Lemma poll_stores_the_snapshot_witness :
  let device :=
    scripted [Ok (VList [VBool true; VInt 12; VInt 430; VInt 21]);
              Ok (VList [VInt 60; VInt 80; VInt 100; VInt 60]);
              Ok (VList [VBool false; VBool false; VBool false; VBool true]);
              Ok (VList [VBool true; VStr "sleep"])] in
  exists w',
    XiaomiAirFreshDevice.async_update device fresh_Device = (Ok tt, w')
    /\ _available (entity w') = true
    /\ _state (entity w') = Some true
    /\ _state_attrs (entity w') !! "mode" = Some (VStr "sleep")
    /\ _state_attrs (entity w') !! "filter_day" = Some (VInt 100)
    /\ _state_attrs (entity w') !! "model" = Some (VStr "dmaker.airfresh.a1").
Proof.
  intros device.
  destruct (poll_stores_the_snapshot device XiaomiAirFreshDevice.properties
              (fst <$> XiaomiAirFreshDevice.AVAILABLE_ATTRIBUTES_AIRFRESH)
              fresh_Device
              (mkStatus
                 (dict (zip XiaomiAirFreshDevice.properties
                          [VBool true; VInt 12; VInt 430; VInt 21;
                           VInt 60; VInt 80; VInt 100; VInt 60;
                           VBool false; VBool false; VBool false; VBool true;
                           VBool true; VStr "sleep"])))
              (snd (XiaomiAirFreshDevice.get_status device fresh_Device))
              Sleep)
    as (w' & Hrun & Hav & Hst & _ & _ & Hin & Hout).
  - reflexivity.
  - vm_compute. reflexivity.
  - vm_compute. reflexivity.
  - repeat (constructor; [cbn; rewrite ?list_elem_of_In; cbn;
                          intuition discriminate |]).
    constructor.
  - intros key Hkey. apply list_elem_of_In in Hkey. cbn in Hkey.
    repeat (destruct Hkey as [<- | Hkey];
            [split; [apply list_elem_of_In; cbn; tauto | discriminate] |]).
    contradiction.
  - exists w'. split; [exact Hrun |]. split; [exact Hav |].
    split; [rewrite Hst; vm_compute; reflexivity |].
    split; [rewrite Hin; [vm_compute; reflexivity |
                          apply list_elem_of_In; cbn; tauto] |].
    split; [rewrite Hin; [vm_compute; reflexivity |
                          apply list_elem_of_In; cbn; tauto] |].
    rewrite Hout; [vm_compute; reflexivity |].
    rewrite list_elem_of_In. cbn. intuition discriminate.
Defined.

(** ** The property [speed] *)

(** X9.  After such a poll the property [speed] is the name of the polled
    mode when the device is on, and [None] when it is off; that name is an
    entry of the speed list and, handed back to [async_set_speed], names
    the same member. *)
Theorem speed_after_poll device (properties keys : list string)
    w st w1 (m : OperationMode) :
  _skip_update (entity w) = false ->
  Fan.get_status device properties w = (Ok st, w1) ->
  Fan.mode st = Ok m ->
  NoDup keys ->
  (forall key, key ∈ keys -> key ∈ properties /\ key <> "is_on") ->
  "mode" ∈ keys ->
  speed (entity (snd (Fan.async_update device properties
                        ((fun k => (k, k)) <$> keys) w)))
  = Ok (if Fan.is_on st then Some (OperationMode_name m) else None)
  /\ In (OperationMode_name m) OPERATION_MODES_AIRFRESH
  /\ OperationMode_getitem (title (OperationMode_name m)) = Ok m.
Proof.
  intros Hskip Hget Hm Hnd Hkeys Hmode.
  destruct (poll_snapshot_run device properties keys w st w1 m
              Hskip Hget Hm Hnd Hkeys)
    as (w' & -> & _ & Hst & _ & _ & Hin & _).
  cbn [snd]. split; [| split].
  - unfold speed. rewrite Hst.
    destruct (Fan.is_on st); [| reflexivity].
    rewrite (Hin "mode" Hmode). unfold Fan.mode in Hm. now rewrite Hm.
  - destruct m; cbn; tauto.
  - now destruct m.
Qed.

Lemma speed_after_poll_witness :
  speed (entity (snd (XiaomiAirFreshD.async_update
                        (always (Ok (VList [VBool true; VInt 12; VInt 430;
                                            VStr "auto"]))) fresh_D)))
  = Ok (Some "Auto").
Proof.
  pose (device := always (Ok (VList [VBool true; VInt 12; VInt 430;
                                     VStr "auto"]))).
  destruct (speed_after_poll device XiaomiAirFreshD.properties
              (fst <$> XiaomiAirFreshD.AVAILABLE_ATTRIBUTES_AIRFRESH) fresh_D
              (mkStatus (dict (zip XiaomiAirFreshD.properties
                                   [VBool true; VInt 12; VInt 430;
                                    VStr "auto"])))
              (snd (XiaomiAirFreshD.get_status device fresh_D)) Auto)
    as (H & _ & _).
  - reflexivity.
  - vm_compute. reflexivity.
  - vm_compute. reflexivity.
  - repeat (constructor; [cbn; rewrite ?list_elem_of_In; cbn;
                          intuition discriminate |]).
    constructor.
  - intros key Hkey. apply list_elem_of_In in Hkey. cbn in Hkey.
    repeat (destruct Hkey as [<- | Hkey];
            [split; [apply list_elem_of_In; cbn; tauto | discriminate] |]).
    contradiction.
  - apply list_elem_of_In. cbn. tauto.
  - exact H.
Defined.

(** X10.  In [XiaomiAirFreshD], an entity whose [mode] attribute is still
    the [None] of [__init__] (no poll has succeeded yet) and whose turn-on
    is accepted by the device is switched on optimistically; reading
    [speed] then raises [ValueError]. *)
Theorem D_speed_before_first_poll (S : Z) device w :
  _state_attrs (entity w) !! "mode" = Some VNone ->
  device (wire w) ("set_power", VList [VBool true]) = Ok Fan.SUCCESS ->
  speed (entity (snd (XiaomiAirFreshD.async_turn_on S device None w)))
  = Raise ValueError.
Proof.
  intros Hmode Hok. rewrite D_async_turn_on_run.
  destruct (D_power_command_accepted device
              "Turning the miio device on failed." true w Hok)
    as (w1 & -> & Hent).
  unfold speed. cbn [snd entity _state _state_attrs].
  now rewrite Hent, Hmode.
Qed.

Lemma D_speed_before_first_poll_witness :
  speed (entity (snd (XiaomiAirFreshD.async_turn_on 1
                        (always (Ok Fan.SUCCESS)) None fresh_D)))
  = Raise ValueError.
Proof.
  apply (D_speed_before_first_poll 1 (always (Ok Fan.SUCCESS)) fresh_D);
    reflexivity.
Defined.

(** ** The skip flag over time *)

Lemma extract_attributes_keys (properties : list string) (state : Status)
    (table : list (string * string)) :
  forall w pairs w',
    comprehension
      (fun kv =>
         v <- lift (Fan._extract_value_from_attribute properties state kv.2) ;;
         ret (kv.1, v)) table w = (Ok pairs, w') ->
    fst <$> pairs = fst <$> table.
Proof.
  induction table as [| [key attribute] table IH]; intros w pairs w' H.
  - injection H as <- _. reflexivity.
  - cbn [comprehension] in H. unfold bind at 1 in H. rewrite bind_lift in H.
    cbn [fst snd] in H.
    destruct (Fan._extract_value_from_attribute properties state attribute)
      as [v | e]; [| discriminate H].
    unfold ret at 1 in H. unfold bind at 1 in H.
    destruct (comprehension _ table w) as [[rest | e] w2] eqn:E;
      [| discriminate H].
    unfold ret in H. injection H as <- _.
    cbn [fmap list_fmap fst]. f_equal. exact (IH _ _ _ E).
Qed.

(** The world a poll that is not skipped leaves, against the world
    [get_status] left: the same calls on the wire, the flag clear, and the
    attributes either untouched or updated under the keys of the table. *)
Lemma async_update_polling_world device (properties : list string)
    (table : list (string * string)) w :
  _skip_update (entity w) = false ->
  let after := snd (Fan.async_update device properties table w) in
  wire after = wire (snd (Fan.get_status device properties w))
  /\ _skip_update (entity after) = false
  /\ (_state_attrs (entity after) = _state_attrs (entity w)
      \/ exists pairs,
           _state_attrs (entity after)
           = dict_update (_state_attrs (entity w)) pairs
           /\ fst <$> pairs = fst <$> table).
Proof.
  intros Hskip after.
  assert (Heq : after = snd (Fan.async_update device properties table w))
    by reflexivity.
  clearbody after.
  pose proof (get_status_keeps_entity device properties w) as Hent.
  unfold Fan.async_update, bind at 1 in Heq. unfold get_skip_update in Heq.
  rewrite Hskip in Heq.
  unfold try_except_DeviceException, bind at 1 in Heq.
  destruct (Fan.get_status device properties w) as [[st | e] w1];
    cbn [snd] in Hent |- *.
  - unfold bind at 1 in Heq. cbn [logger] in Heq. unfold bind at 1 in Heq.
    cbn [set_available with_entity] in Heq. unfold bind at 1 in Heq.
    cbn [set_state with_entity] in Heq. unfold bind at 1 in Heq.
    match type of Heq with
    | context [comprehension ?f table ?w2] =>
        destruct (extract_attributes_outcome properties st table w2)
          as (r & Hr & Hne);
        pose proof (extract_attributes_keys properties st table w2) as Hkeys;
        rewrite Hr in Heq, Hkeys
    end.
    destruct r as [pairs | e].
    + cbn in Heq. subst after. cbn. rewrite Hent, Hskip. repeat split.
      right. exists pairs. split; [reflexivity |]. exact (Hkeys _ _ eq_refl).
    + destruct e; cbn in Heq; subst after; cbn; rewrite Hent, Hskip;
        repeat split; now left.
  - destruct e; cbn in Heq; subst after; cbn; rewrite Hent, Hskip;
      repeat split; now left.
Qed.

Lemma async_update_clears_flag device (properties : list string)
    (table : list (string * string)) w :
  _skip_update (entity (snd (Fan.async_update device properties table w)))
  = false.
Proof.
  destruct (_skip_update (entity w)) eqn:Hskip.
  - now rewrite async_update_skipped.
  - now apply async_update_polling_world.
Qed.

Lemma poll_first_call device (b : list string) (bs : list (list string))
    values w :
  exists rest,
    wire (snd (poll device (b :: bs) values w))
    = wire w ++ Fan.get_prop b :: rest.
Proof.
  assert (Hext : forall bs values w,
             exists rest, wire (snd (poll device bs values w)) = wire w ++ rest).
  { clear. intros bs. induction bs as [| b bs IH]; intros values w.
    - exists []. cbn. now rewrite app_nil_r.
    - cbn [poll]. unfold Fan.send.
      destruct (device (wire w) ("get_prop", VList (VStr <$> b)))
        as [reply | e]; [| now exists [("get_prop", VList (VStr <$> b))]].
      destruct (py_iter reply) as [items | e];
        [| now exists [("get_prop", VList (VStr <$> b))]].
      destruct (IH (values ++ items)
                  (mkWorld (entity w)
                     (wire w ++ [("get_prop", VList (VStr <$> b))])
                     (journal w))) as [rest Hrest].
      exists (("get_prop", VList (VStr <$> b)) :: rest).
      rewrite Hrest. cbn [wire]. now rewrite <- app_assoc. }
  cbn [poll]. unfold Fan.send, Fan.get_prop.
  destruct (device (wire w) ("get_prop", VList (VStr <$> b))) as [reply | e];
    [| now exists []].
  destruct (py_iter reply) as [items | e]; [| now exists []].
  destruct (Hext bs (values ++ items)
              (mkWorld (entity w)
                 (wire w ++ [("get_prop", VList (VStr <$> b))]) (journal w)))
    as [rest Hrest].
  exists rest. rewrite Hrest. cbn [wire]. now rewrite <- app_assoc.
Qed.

###

[TASK DETAILS]
Reproduce every line from the listing above that holds the word "Hout".

[SOLUTION FOR THIS EXERCISE]
    as (w' & Hrun & Hav & Hst & _ & _ & Hin & Hout).
    rewrite Hout; [vm_compute; reflexivity |].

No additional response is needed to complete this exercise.